Former Senator Lewis Vaughn Reappointed to Hospital Board

TE DwightLoftisThe Greenville County Legislative Delegation  elected  Representative Dwight Loftis to be their chairman for the next year. State Senator Karl Allen will serve as vice chairman and Representative Garry Smith will continue to serve as delegation secretary.
During the same November 21 meeting, the Delegation voted to return former Senator Lewis Vaughn to the Greenville Hospital System Board of Directors.
A total of five board members were appointed to fill six vacancies. Those appointed in addition to Vaughn were the reappointment of  Anna Kate Hipp, and the appointment of Scot Baddley, Michael Ellison, and Michael Smith. Richard Phillipa from Oconee County failed to get reappointed and his vacancy was returned to the Hospital Board for resubmission.

The Delegation Received update on Pinnacle Mountain Fire – Requested more closed-cab dozers.

The Greenville Legislative Delegation entertained an update on the Pinnacle Mountain fire from Gene Kodama, SC State Forester.  Monday night’s meeting heard Kodama describe how 6000 acres have been consumed, 500 acres the morning of the meeting.  1.6 million dollars has been spent by a single agency to cover expenses covering personnel, time and resources with an additional 30-40% from other agencies involved in the attempt to control the fire.  234 persons have been directly involved with up to three hundred when considering support staff.  One million gallons of water had been dropped with almost 1000 water drops by helicopters including two Black Hawks and two Chinooks coming in from McEntire in Richland County, 15 minutes north of Columbia.

The fires were begun by a youth group whose small camp fire crested a ridge and went out of control.  The fire was on Pinnacle Mountain and Table Rock when it crossed the South Saluda and moved onto Rocky Mountain and Buzzard Mountain.

Teams of twenty from as far away as Utah and Oregon are participating in the fire fight.  Duke Power, Boy Scouts and the American Red Cross are all providing aid.  The National Weather Service is providing information, including humidity levels and alerts concerning ozone and  particulate matter for residents.  Of concern is the fact that no significant rainfall is expected till as early as May or April.  High winds and dry conditions with low humidity levels are making this fire difficult to contain.
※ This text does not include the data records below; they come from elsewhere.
Lemma cs_tcp_recv_spec w arg p e r t cs ds :
  inv backs w -> enough_fuel fuel w -> es_heap w !! e = Some r ->
  queue w r cs -> tcps (vw w) !! es_pcb r = Some t ->
  owned (pbufs (vw w)) ds -> chain_head ds = Some p -> unqueued w ds ->
  wp (cs_tcp_recv arg (es_pcb r) p e) w (fun x w' =>
    x = ERR_OK /\ inv backs w' /\ echoed w w' e r t cs (chain_data ds)).
Proof.
  intros I Hf Hr Hq Ht Hods Hhds Hun. unfold cs_tcp_recv.
  destruct (inv_conn _ _ I _ _ Hr) as (Hst & _).
  apply wp_bind. eapply wp_es_get; [done|]. apply wp_bind.
  destruct (es_p r) as [p0|] eqn:Hp0.
  - eapply wp_mono; [by eapply echo_append|].
    cbn beta. intros _ w' [I' He]. by apply wp_ret.
  - (* the chain becomes the queue *)
    assert (cs = []) as ->.
    { destruct Hq as [_ Hh]. rewrite Hp0 in Hh. by destruct cs as [|[]]. }
    apply wp_bind. eapply wp_es_set; [done|].
    eapply wp_mono.
    { eapply (echo_send w _ e r (es_set_p (Some p) r) t [] ds); try done.
      - by eapply changes_put.
      - eapply (inv_es_put _ w e r (es_set_p (Some p) r) ds); try done.
        intros e' r1 cs1 Hne Hr1 Hq1. by eapply Hun.
      - cbn. by rewrite lookup_insert_eq. }
    cbn beta. intros _ w' [I' He]. apply wp_ret. split_and!; [done|done|].
    by apply He.
Qed.

#[export] Instance echo_app_ok : AppOk backs fuel no_fault.
Proof.
  intros p b Hb. destruct (Hbacks _ _ Hb) as [n ->]. split; eexists; (split; [done|]).
  - intros. by apply wp_ret.
  - intros w pcb p0 e r ds I Hf Hr <- Ho Hh Hun.
    destruct (inv_conn _ _ I _ _ Hr) as (_ & _ & _ & (t & Ht & _) & cs & Hq).
    eapply wp_mono; [by eapply cs_tcp_recv_spec|]. cbn. tauto.
  - intros w pcb e r I Hf Hr Hp Hn. apply wp_ret. eauto.
  - intros w pcb e. apply wp_ret. exists (app w). by destruct w.
Qed.


(** ** Whole runs

    [g e] is what was received on the connection [e] so far. *)
Definition conserve w (g : ptr -> bytes) : Prop :=
  forall e r t cs, es_heap w !! e = Some r -> queue w r cs ->
    tcps (vw w) !! es_pcb r = Some t -> t_stream t ++ chain_data cs = g e.

(** What the event receives: a [recv] call with a chain brings its bytes to
    the connection that the control block's argument names; a connection that
    does not exist yet has received nothing. *)
Definition event_data w (ev : event) (d : bytes) : Prop :=
  match ev with
  | EvData _ p => exists cs, owned (pbufs (vw w)) cs /\ chain_head cs = Some p /\
                             unqueued w cs /\ d = chain_data cs
  | _ => d = []
  end.

Definition received w (t : tcb) (d : bytes) (g : ptr -> bytes) (e : ptr)
    : bytes :=
  match es_heap w !! e with
  | None => []
  | Some _ => if decide (t_arg t = Some e) then g e ++ d else g e
  end.

(** lwIP hands out control blocks with an empty stream. *)
Definition event_fresh w (ev : event) : Prop :=
  match ev with
  | EvAccept _ (Some n) _ =>
      forall tn, tcps (vw w) !! n = Some tn -> t_stream tn = []
  | _ => True
  end.

Inductive echo_run : world S A -> (ptr -> bytes) -> Prop :=
| run_init w : tcp_init backs w -> echo_run w (fun _ => [])
| run_env w g w' : echo_run w g -> env_step backs w w' -> echo_run w' g
| run_event w g ev t d x w' :
    echo_run w g -> event_ok backs w ev t -> enough_fuel fuel w -> event_fresh w ev ->
    event_data w ev d -> dispatch backs fuel ev t w = Ok (x, w') ->
    echo_run w' (received w t d g).

Lemma conserve_change w w' e pcb g g' :
  inv backs w -> conserve w g -> changes w w' e pcb ->
  (forall e', e' <> e -> is_Some (es_heap w !! e') -> g' e' = g e') ->
  (forall r t cs, es_heap w' !! e = Some r -> queue w' r cs ->
     tcps (vw w') !! es_pcb r = Some t -> t_stream t ++ chain_data cs = g' e) ->
  conserve w' g'.
Proof.
  intros I Hc Ch Hg He e' r t cs Hr Hq Ht.
  destruct (decide (e' = e)) as [->|Hne]; [by eapply He|].
  destruct (changes_queue backs _ _ _ _ _ _ _ I Ch Hne Hr Hq) as [Hr0 Hq0].
  rewrite (ch_tcps _ _ _ _ Ch) in Ht by (by eapply (ch_pcb _ _ _ _ Ch)).
  rewrite Hg by eauto. by eapply Hc.
Qed.

Lemma conserve_echoed w w' e r t cs d g :
  inv backs w -> conserve w g -> es_heap w !! e = Some r -> queue w r cs ->
  tcps (vw w) !! es_pcb r = Some t -> t_arg t = Some e ->
  echoed w w' e r t cs d -> conserve w' (received w t d g).
Proof.
  intros I Hc Hr Hq Ht Ha [Ch (r' & t' & cs' & Hr' & Hp' & Ht' & Hq' & Heq)].
  eapply conserve_change; [done|done|done| |].
  - intros e' Hne [r1 Hr1]. unfold received. rewrite Hr1, decide_False; [done|].
    congruence.
  - intros r1 t1 cs1 Hr1 Hq1 Ht1. assert (r1 = r') as -> by congruence.
    rewrite Hp' in Ht1. assert (t1 = t') as -> by congruence.
    rewrite (queue_unique _ _ _ _ Hq1 Hq'), Heq. unfold received.
    rewrite Hr, decide_True by done.
    rewrite <- (Hc _ _ _ _ Hr Hq Ht). by rewrite app_assoc.
Qed.

Lemma changes_refl w e r :
  inv backs w -> es_heap w !! e = Some r -> changes w w e (es_pcb r).
Proof.
  intros I Hr. pose proof (changes_put _ w e r r I Hr) as Ch.
  by rewrite (es_same_id w e r Hr) in Ch.
Qed.

Lemma echoed_refl w e r t cs :
  inv backs w -> es_heap w !! e = Some r -> queue w r cs ->
  tcps (vw w) !! es_pcb r = Some t -> echoed w w e r t cs [].
Proof.
  intros I Hr Hq Ht. split; [by eapply changes_refl|].
  exists r, t, cs. split_and!; try done. by rewrite app_nil_r.
Qed.

(** The callbacks for a live connection. *)
Lemma echo_poll w e r t cs :
  inv backs w -> enough_fuel fuel w -> es_heap w !! e = Some r ->
  queue w r cs -> tcps (vw w) !! es_pcb r = Some t ->
  wp (cs_tcp_raw_poll backs fuel (Some e) (es_pcb r)) w (fun _ w' =>
    inv backs w' /\ echoed w w' e r t cs []).
Proof.
  intros I Hf Hr Hq Ht. unfold cs_tcp_raw_poll. apply wp_bind, wp_assert; [done|].
  apply wp_bind. eapply wp_es_get; [done|]. apply wp_bind.
  destruct (es_p r) as [p|] eqn:Hp.
  - eapply wp_mono.
    { eapply (echo_send w w e r r t cs cs); try done. by eapply changes_refl. }
    cbn beta. intros _ w' [I' He]. apply wp_ret. split; [done|].
    apply He. by rewrite app_nil_r.
  - rewrite decide_False by (by eapply not_closing). apply wp_ret, wp_ret.
    split; [done|]. by apply echoed_refl.
Qed.

Lemma echo_sent w e r t cs n :
  inv backs w -> enough_fuel fuel w -> es_heap w !! e = Some r ->
  queue w r cs -> tcps (vw w) !! es_pcb r = Some t ->
  wp (cs_tcp_send backs fuel (Some e) (es_pcb r) n) w (fun _ w' =>
    inv backs w' /\ echoed w w' e r t cs []).
Proof.
  intros I Hf Hr Hq Ht. unfold cs_tcp_send.
  destruct (inv_conn _ _ I _ _ Hr) as (Hst & _ & (b & Hb) & _).
  apply wp_bind, wp_assert; [done|]. apply wp_bind. eapply wp_deref; [done|].
  apply wp_bind. eapply wp_es_set; [done|].
  pose proof (inv_es_fields _ w e r (es_set_retries 0 r) I Hr eq_refl eq_refl
                eq_refl Hst) as I1.
  pose proof (changes_put _ w e r (es_set_retries 0 r) I Hr) as Ch1.
  set (w1 := with_es _ w) in *.
  assert (Hr1 : es_heap w1 !! e = Some (es_set_retries 0 r))
    by (cbn; by rewrite lookup_insert_eq).
  apply wp_bind. eapply wp_es_get; [done|]. cbn [es_p es_set_retries].
  apply wp_bind. destruct (es_p r) as [p|] eqn:Hp.
  - apply wp_bind. eapply (tcp_sent_again backs w1 e _ _ I1 Hr1). intros s' Hs'.
    eapply wp_mono.
    { eapply (echo_send w _ e r (es_set_retries 0 r) t cs cs); try done.
      - eapply changes_trans; [exact Ch1|].
        by apply (changes_same_view backs w1 e (es_set_retries 0 r)).
      - by apply inv_same_view.
      - unfold enough_fuel. cbn. by rewrite Hs'.
      - eapply queue_agree; [|by eapply queue_same_p, Hq]. intros q _. cbn.
        by rewrite Hs'.
      - cbn. by rewrite Hs'. }
    cbn beta. intros _ w' [I' He]. apply wp_ret. split; [done|].
    apply He. by rewrite app_nil_r.
  - destruct (Hbacks _ _ Hb) as [n' ->].
    apply wp_bind. unfold callback_of. eapply wp_deref; [done|].
    apply wp_bind. eapply wp_deref; [done|].
    apply wp_bind, wp_ret. apply wp_bind. eapply wp_es_get; [done|].
    rewrite decide_False by (by eapply not_closing). apply wp_ret, wp_ret.
    split; [done|]. split; [done|]. exists (es_set_retries 0 r), t, cs.
    split_and!; try done. by rewrite app_nil_r.
Qed.

Lemma echo_data w e r t cs p ds :
  inv backs w -> enough_fuel fuel w -> es_heap w !! e = Some r ->
  queue w r cs -> tcps (vw w) !! es_pcb r = Some t ->
  owned (pbufs (vw w)) ds -> chain_head ds = Some p -> unqueued w ds ->
  wp (cs_tcp_raw_recv backs (Some e) (es_pcb r) (Some p) ERR_OK) w (fun _ w' =>
    inv backs w' /\ echoed w w' e r t cs (chain_data ds)).
Proof.
  intros I Hf Hr Hq Ht Ho Hh Hun. unfold cs_tcp_raw_recv.
  apply wp_bind, wp_assert; [done|]. apply wp_bind. eapply wp_deref; [done|].
  rewrite decide_False by tauto. apply wp_bind. eapply wp_es_get; [done|].
  assert (Hcall : forall w1 r1, inv backs w1 -> enough_fuel fuel w1 ->
    es_heap w1 !! e = Some r1 -> es_pcb r1 = es_pcb r -> queue w1 r1 cs ->
    tcps (vw w1) !! es_pcb r = Some t -> owned (pbufs (vw w1)) ds ->
    unqueued w1 ds -> changes w w1 e (es_pcb r) ->
    wp (call_tcp_recv backs (es_pcb r) p e) w1 (fun _ w' =>
      inv backs w' /\ echoed w w' e r t cs (chain_data ds))).
  { intros w1 r1 I1 Hf1 Hr1 Hp1 Hq1 Ht1 Ho1 Hun1 Ch. unfold call_tcp_recv.
    destruct (inv_conn _ _ I1 _ _ Hr1) as (_ & _ & (b & Hb) & _).
    destruct (Hbacks _ _ Hb) as [n' ->].
    apply wp_bind. eapply wp_es_get; [done|].
    apply wp_bind. unfold callback_of. eapply wp_deref; [done|].
    apply wp_bind. eapply wp_deref; [done|].
    rewrite <- Hp1 in Ht1, Ch |- *.
    eapply wp_mono; [by eapply cs_tcp_recv_spec|]. cbn beta.
    intros _ w' (_ & I' & Ch' & Hrest). split; [done|].
    unfold echoed. rewrite <- Hp1. split; [by eapply changes_trans|done]. }
  destruct (inv_conn _ _ I _ _ Hr) as ([Hst|Hst] & _); rewrite Hst.
  - rewrite decide_True by done. apply wp_bind. eapply wp_es_set; [done|].
    eapply (Hcall _ (es_set_state ES_RECEIVED r)); try done.
    + apply (inv_es_fields _ w e r); try done. by right.
    + cbn. by rewrite lookup_insert_eq.
    + by eapply unqueued_put.
    + by eapply changes_put.
  - rewrite decide_False, decide_True by done.
    eapply (Hcall w r); try done. by eapply changes_refl.
Qed.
The presentation to lawmakers included a plea to the legislators to fully fund the state for 160 closed-cab bulldozers to better protect fire-fighters in the event of large fires.  The closed-cabs insure a greater level of safety, protecting the eyes and breathing.  This particular fire has not been able to use bulldozers because the areas that need to create burn-overs are too steep to use big equipment and the fire-fighters have been forced to manually dig 5-6 foot deep fire-lines in an effort to contain the fire. At present the state has 60 closed-cab dozers.